— Records for processing —
(** C5. Whenever the solver returns a shock ([q_r > q_l]) the evaluator
    is right-continuous at it: at [xi] equal to the shock speed it returns
    the right state [q_r], not [q_l].  The evaluator of the first
    definition does the same. *)
Theorem C5_right_continuous_at_shock (q_l q_r : Q) (a : list Q) :
  q_l < q_r ->
  exists s row,
    Vectorized.speeds q_l q_r = Some [Shock s] /\
    Vectorized.evaluate q_l q_r (NdArray a) = inr [row] /\
    Forall2 (fun xi v => xi == s -> v == q_r /\ ~ v == q_l) a row /\
    (forall xi, xi == s -> Scalar.riemann_traffic_exact q_l q_r xi = q_r).
Proof.
  intro H.
  rewrite speeds_eq, evaluate_array.
  unfold wave_of, value, Scalar.riemann_traffic_exact.
  rewrite (Qlt_bool_true _ _ H).
  do 2 eexists. split; [reflexivity|]. split; [reflexivity|]. split.
  - apply Forall2_map_same. intros xi Hxi.
    assert (E : shock_value q_l q_r
                  ((q_l * (1 - q_l) - q_r * (1 - q_r)) / (q_l - q_r)) xi
                == q_r)
      by (apply shock_value_from; rewrite Hxi; apply Qle_refl).
    split; [exact E|].
    rewrite E. lra.
  - intros xi Hxi. cbv zeta.
    rewrite Qlt_bool_false; [reflexivity|].
    rewrite Hxi. apply Qlt_irrefl.
Qed.

Lemma C5_right_continuous_at_shock_witness :
  0.2 < 1 /\
  exists s row,
    Vectorized.speeds 0.2 1 = Some [Shock s] /\
    Vectorized.evaluate 0.2 1 (NdArray [-0.2]) = inr [row] /\
    Forall2 (fun xi v => xi == s -> v == 1 /\ ~ v == 0.2) [-0.2] row /\
    (forall xi, xi == s -> Scalar.riemann_traffic_exact 0.2 1 xi = 1).
Proof.
  assert (H : 0.2 < 1) by lra.
  split; [exact H|].
  exact (C5_right_continuous_at_shock 0.2 1 [-0.2] H).
Defined.




(** The evaluator takes no scalar: [len(xi)] raises on a float. *)
Lemma C7_scalar_is_rejected :
  Vectorized.evaluate 0.2 1 (PyFloat 0) = inl TypeError /\
  ~ exists q, Vectorized.evaluate 0.2 1 (PyFloat 0) = inr q.
Proof.
  rewrite evaluate_float. split; [reflexivity|].
  intros [q H]. discriminate H.
Qed.
(** * Tourist anomaly detection: rule-based detectors, history buffer and
    the orchestration around the pattern model

  A shallow embedding of [ai-service/anomaly.py] (class
  [TouristAnomalyDetector]) and of the history handling of
  [ai-service/api.py] ([check_anomaly]).

  Conventions of the embedding.
  - Python floats are idealised as real numbers ([R]); the only infinity
    the detector ever manufactures, [float('inf')] in
    [detect_route_deviation], is kept explicit ([pyfloat]).
  - A pandas DataFrame is the list of its rows, in index order.
  - Python exceptions are values of [exn]; a function that may raise
    returns [result A]. *)

From Stdlib Require Import Reals Machin Lra Lia ZArith List Permutation Sorted.
From Stdlib Require Import Ascii String.
From stdpp Require Import gmap.
Import ListNotations.

Local Open Scope R_scope.

(** ** GeoMath: the haversine great-circle distance *)

Module GeoMath.

(** [math.radians] *)
Definition radians (deg : R) : R := deg * PI / 180.

(** [math.atan2 y x], by quadrant. *)
Definition atan2 (y x : R) : R :=
  if Rlt_dec 0 x then atan (y / x)
  else if Rlt_dec x 0 then
    (if Rle_dec 0 y then atan (y / x) + PI else atan (y / x) - PI)
  else if Rlt_dec 0 y then PI / 2
  else if Rlt_dec y 0 then - (PI / 2)
  else 0.

(** The haversine term [a] of [haversine_distance]. *)
Definition haversine_a (lat1 lon1 lat2 lon2 : R) : R :=
  let lat1_rad := radians lat1 in
  let lat2_rad := radians lat2 in
  let delta_lat := radians (lat2 - lat1) in
  let delta_lon := radians (lon2 - lon1) in
  (sin (delta_lat / 2)) ^ 2
  + cos lat1_rad * cos lat2_rad * (sin (delta_lon / 2)) ^ 2.

(** [TouristAnomalyDetector.haversine_distance]: meters between two GPS
    points. *)
Definition haversine_distance (lat1 lon1 lat2 lon2 : R) : R :=
  let R_earth := 6371000 in
  let a := haversine_a lat1 lon1 lat2 lon2 in
  let c := 2 * atan2 (sqrt a) (sqrt (1 - a)) in
  R_earth * c.

Lemma haversine_a_sym lat1 lon1 lat2 lon2 :
  haversine_a lat1 lon1 lat2 lon2 = haversine_a lat2 lon2 lat1 lon1.
Proof.
  unfold haversine_a, radians.
  replace ((lat1 - lat2) * PI / 180 / 2) with (- ((lat2 - lat1) * PI / 180 / 2)) by lra.
  replace ((lon1 - lon2) * PI / 180 / 2) with (- ((lon2 - lon1) * PI / 180 / 2)) by lra.
  rewrite !sin_neg. ring.
Qed.

Lemma haversine_a_diag lat lon : haversine_a lat lon lat lon = 0.
Proof.
  unfold haversine_a, radians.
  replace ((lat - lat) * PI / 180 / 2) with 0 by lra.
  replace ((lon - lon) * PI / 180 / 2) with 0 by lra.
  rewrite sin_0. ring.
Qed.

Lemma atan2_0_1 : atan2 0 1 = 0.
Proof.
  unfold atan2. destruct (Rlt_dec 0 1) as [_|H]; [|exfalso; lra].
  replace (0 / 1) with 0 by lra. apply atan_0.
Qed.

Lemma haversine_distance_diag lat lon : haversine_distance lat lon lat lon = 0.
Proof.
  unfold haversine_distance. rewrite haversine_a_diag.
  rewrite Rminus_0_r, sqrt_0, sqrt_1, atan2_0_1. ring.
Qed.

Lemma haversine_distance_sym lat1 lon1 lat2 lon2 :
  haversine_distance lat1 lon1 lat2 lon2 = haversine_distance lat2 lon2 lat1 lon1.
Proof. unfold haversine_distance. now rewrite haversine_a_sym. Qed.

Lemma atan2_nonneg y x : 0 <= y -> 0 <= x -> 0 <= atan2 y x.
Proof.
  intros Hy Hx. unfold atan2.
  destruct (Rlt_dec 0 x) as [Hpos|Hnpos].
  - destruct (Req_dec y 0) as [->|Hy0].
    + replace (0 / x) with 0 by (field; lra). rewrite atan_0. lra.
    + left. rewrite <- atan_0. apply atan_increasing.
      apply Rdiv_lt_0_compat; lra.
  - destruct (Rlt_dec x 0) as [Hneg|_]; [lra|].
    pose proof PI_RGT_0.
    destruct (Rlt_dec 0 y); [lra|].
    destruct (Rlt_dec y 0); lra.
Qed.
Lemma agree_build_library :
  (∀ n, (spawn h build_library_command n).2 = 0
        ↔ rc build_library_command n = 0) →
  agree (build_library h) (build_library (with_exit_codes h rc)).
Proof.
  intros Hrc st1 st2 [Hfs Hp]. rewrite !build_library_cases.
  cbn [spawn with_exit_codes fst snd]. rewrite <- Hfs.
  assert (bool_decide ((spawn h build_library_command (fs st1)).2 ≠ 0)
          = bool_decide (rc build_library_command (fs st1) ≠ 0)) as ->.
  { apply bool_decide_ext. by rewrite Hrc. }
  split; [done|]. split; [done|].
  cbn [trace]. rewrite !printed_app. by rewrite Hp.
Qed.

Lemma agree_generate_binding (lib_extension : string) :
  agree (generate_binding h lib_extension)
    (generate_binding (with_exit_codes h rc) lib_extension).
Proof.
  unfold generate_binding, generate_binding_predelete. expose.
  repeat agree_step.
Qed.

Lemma agree_copy_cdylib (lib_extension : string) :
  agree (copy_cdylib h lib_extension)
    (copy_cdylib (with_exit_codes h rc) lib_extension).
Proof. unfold copy_cdylib. expose. cbv zeta. repeat agree_step. Qed.

Lemma agree_dependencies :
  agree (dependencies h) (dependencies (with_exit_codes h rc)).
Proof. unfold dependencies. expose. repeat agree_step. Qed.

Lemma agree_build_jar :
  agree (build_jar h) (build_jar (with_exit_codes h rc)).
Proof. unfold build_jar. expose. repeat agree_step. Qed.

Lemma agree_run_tests :
  agree (run_tests h) (run_tests (with_exit_codes h rc)).
Proof.
  unfold run_tests. expose.
  do 2 (apply agree_bind; [repeat agree_step|intros _]).
  apply agree_for_each. intros test_name. repeat agree_step.
Qed.

(** X14.  Apart from the library build, whose exit code decides between going
    on and stopping, the exit codes of the processes have no influence on
    a run: with the exit codes replaced by any others that agree on
    whether the build succeeded, [main] has the same result, prints the
    same lines and leaves the same file system. *)
Theorem exit_codes_are_ignored (st : state) :
  (∀ n, (spawn h build_library_command n).2 = 0
        ↔ rc build_library_command n = 0) →
  (main h st).1 = (main (with_exit_codes h rc) st).1
  ∧ fs (main h st).2 = fs (main (with_exit_codes h rc) st).2
  ∧ printed (trace (main h st).2)
    = printed (trace (main (with_exit_codes h rc) st).2).
Proof.
  intros Hrc.
  assert (agree (main h) (main (with_exit_codes h rc))) as Hmain.
  { unfold main.
    apply agree_bind; [apply agree_get_lib_extension|intros ext].
    apply agree_bind; [by apply agree_build_library|intros _].
    apply agree_bind; [apply agree_generate_binding|intros _].
    apply agree_bind; [apply agree_copy_cdylib|intros _].
    apply agree_bind; [apply agree_dependencies|intros _].
    apply agree_bind; [apply agree_build_jar|intros _].
    apply agree_run_tests. }
  destruct (Hmain st st) as (Hr & Hfs & Hp); [by split|]. done.
Qed.
Lemma same_session_set_singleTapTimerRef v a : same_session a (set_singleTapTimerRef v a).
Proof. same_by_computation a. Qed.
Lemma same_session_set_controlsTimerRef v a : same_session a (set_controlsTimerRef v a).
Proof. same_by_computation a. Qed.
Lemma same_session_set_lastTap t s a : same_session a (set_lastTap t s a).
Proof. same_by_computation a. Qed.
Lemma same_session_set_touchStartRef v a : same_session a (set_touchStartRef v a).
Proof. same_by_computation a. Qed.
Lemma same_session_set_initialBrightnessRef v a : same_session a (set_initialBrightnessRef v a).
Proof. same_by_computation a. Qed.
Lemma same_session_setShowControls v a : same_session a (setShowControls v a).
Proof. same_by_computation a. Qed.
Lemma same_session_setConfig f a : same_session a (setConfig f a).
Proof. same_by_computation a. Qed.


Lemma same_session_single_tap (seen : bool) (t : Z) (s : Side) (a : App) :
  same_session a
    (let a := set_lastTap t (Some s) a in
     let a := clear_if_set (singleTapTimerRef (refs a)) a in
     let (id, a) := setTimeout (SingleTapAction seen) 300 a in
     set_singleTapTimerRef (Some id) a).
Proof.
  cbv zeta.
  destruct (setTimeout _ _ _) as [id b] eqn:E.
  eapply same_session_trans; [|apply same_session_set_singleTapTimerRef].
  replace b with (snd (setTimeout (SingleTapAction seen) 300
     (clear_if_set (singleTapTimerRef (refs (set_lastTap t (Some s) a)))
        (set_lastTap t (Some s) a)))) by now rewrite E.
  eapply same_session_trans; [|apply same_session_setTimeout; discriminate].
  eapply same_session_trans; [|apply same_session_clear_if_set].
  apply same_session_set_lastTap.
Qed.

— Task prompt —
Looking at the data above, return every line from the one with "agree (dependencies h)" down to the one with "do 2 (apply", exactly and inclusively.

— Problem solution —
  agree (dependencies h) (dependencies (with_exit_codes h rc)).
Proof. unfold dependencies. expose. repeat agree_step. Qed.

Lemma agree_build_jar :
  agree (build_jar h) (build_jar (with_exit_codes h rc)).
Proof. unfold build_jar. expose. repeat agree_step. Qed.

Lemma agree_run_tests :
  agree (run_tests h) (run_tests (with_exit_codes h rc)).
Proof.
  unfold run_tests. expose.
  do 2 (apply agree_bind; [repeat agree_step|intros _]).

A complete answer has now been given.